* What to work on: In full and without alteration, print the entries.
★ ★ ★ ★ ★ ★ ★
(** * A nested update and the previous state *)

(** X16.  A nested update shows in the previous state.  On a form state,
    when the slot a field update changes lies in an object the store
    already held, other than the [fieldsValues] object itself (which is so
    when the first key of the name holds an object: the copy the reducer
    takes shares it), the [fieldsValues] of the state that was passed in
    resolves the name to the new value once the reducer has returned.
    (For a path in which no key before the last names a member of a
    built-in prototype.) *)
Theorem nested_field_change_shows_in_previous_state h s n v lc kc :
  wf_state h s = true → val_ok (length h) v = true →
  update_ok h (get_prop h s "fieldsValues") n = true →
  safe_path (castPath h n (get_prop h s "fieldsValues")) = true →
  ordinary_walk (castPath h n (get_prop h s "fieldsValues")) = true →
  update_slot h (get_prop h s "fieldsValues") n = Some (lc, kc) →
  (lc < length h)%nat → VRef lc ≠ get_prop h s "fieldsValues" →
  ∃ h' s',
    reducer h s (field_change n v) = Ok (h', s', [])
    ∧ get h' (get_prop h s "fieldsValues") n = v
    ∧ get h' (get_prop h' s' "fieldsValues") n = v.
Proof.
  intros Hwf Hv Hok Hsafe _ Hslot Hlc Hne.
  pose proof Hok as Hok'. apply update_ok_inv in Hok' as [Hnr Hw].
  destruct (field_update_shape h s n v Hwf Hv Hw)
    as (h2 & h' & s' & lf & merged & lfv & ofv & Hred & Hst & Hkinds & Hfv & Hofv & Hafv & Hfv'
        & Hlf & Hcopy' & Hc1 & Hc' & Hlen2 & Hext & Hframe & Hmerged & Hsettled).
  rewrite Hfv in *. rewrite Hslot in Hmerged.
  rewrite decide_False in Hmerged by lia. subst merged.
  specialize (Hsettled Hnr).
  assert (Hold : h' !! lfv = Some ofv).
  { apply Hext.
    assert (Hl1 : with_copy h (VRef lfv) !! lfv = Some ofv).
    { unfold with_copy. by apply lookup_app_Some_l. }
    specialize (Hframe lfv ofv Hl1). rewrite Hslot in Hframe.
    rewrite decide_False in Hframe; [done|]. intros ->. done. }
  assert (Hpath : castPath h n (VRef lfv) ≠ []).
  { intros Hnil. unfold update_slot in Hslot. by rewrite Hnil in Hslot. }
  exists h', s'. split; [done|].
  assert (Hget : ∀ root o, h' !! root = Some o → oprops o = oprops ofv → is_array o = false →
            get h' (VRef root) n = v).
  { intros root o Hroot Hprops Harr.
    assert (Hcast : castPath h' n (VRef root) = castPath h n (VRef lfv)).
    { eapply castPath_same; try done. by rewrite Hprops. }
    unfold get, baseGet. cbn [is_nullish]. rewrite Hcast. unfold baseGet_path.
    destruct (castPath h n (VRef lfv)) as [|key rest] eqn:Hp; [done|].
    rewrite (settled_get (key :: rest) h' (VRef root) v); try done.
    rewrite (settled_root rest h' (VRef root) (VRef lf) key v); try done.
    - rewrite (get_prop_plain h' root o) by done.
      rewrite (get_prop_new _ _ _ _ Hlf). by rewrite Hprops.
    - unfold own_in. rewrite (key_in_plain h' root o) by done.
      rewrite (key_in_plain h' lf (Obj KObject (oprops ofv))) by done.
      by rewrite Hprops. }
  split.
  - by apply (Hget lfv ofv).
  - rewrite Hfv'. by apply (Hget lf (Obj KObject (oprops ofv))).
Qed.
★ ★ ★ ★ ★ ★ ★
* Task answer:
(** * A nested update and the previous state *)

(** X16.  A nested update shows in the previous state.  On a form state,
    when the slot a field update changes lies in an object the store
    already held, other than the [fieldsValues] object itself (which is so
    when the first key of the name holds an object: the copy the reducer
    takes shares it), the [fieldsValues] of the state that was passed in
    resolves the name to the new value once the reducer has returned.
    (For a path in which no key before the last names a member of a
    built-in prototype.) *)
Theorem nested_field_change_shows_in_previous_state h s n v lc kc :
  wf_state h s = true → val_ok (length h) v = true →
  update_ok h (get_prop h s "fieldsValues") n = true →
  safe_path (castPath h n (get_prop h s "fieldsValues")) = true →
  ordinary_walk (castPath h n (get_prop h s "fieldsValues")) = true →
  update_slot h (get_prop h s "fieldsValues") n = Some (lc, kc) →
  (lc < length h)%nat → VRef lc ≠ get_prop h s "fieldsValues" →
  ∃ h' s',
    reducer h s (field_change n v) = Ok (h', s', [])
    ∧ get h' (get_prop h s "fieldsValues") n = v
    ∧ get h' (get_prop h' s' "fieldsValues") n = v.
Proof.
  intros Hwf Hv Hok Hsafe _ Hslot Hlc Hne.
  pose proof Hok as Hok'. apply update_ok_inv in Hok' as [Hnr Hw].
  destruct (field_update_shape h s n v Hwf Hv Hw)
    as (h2 & h' & s' & lf & merged & lfv & ofv & Hred & Hst & Hkinds & Hfv & Hofv & Hafv & Hfv'
        & Hlf & Hcopy' & Hc1 & Hc' & Hlen2 & Hext & Hframe & Hmerged & Hsettled).
  rewrite Hfv in *. rewrite Hslot in Hmerged.
  rewrite decide_False in Hmerged by lia. subst merged.
  specialize (Hsettled Hnr).
  assert (Hold : h' !! lfv = Some ofv).
  { apply Hext.
    assert (Hl1 : with_copy h (VRef lfv) !! lfv = Some ofv).
    { unfold with_copy. by apply lookup_app_Some_l. }
    specialize (Hframe lfv ofv Hl1). rewrite Hslot in Hframe.
    rewrite decide_False in Hframe; [done|]. intros ->. done. }
  assert (Hpath : castPath h n (VRef lfv) ≠ []).
  { intros Hnil. unfold update_slot in Hslot. by rewrite Hnil in Hslot. }
  exists h', s'. split; [done|].
  assert (Hget : ∀ root o, h' !! root = Some o → oprops o = oprops ofv → is_array o = false →
            get h' (VRef root) n = v).
  { intros root o Hroot Hprops Harr.
    assert (Hcast : castPath h' n (VRef root) = castPath h n (VRef lfv)).
    { eapply castPath_same; try done. by rewrite Hprops. }
    unfold get, baseGet. cbn [is_nullish]. rewrite Hcast. unfold baseGet_path.
    destruct (castPath h n (VRef lfv)) as [|key rest] eqn:Hp; [done|].
    rewrite (settled_get (key :: rest) h' (VRef root) v); try done.
    rewrite (settled_root rest h' (VRef root) (VRef lf) key v); try done.
    - rewrite (get_prop_plain h' root o) by done.
      rewrite (get_prop_new _ _ _ _ Hlf). by rewrite Hprops.
    - unfold own_in. rewrite (key_in_plain h' root o) by done.
      rewrite (key_in_plain h' lf (Obj KObject (oprops ofv))) by done.
      by rewrite Hprops. }
  split.
  - by apply (Hget lfv ofv).
  - rewrite Hfv'. by apply (Hget lf (Obj KObject (oprops ofv))).
Qed.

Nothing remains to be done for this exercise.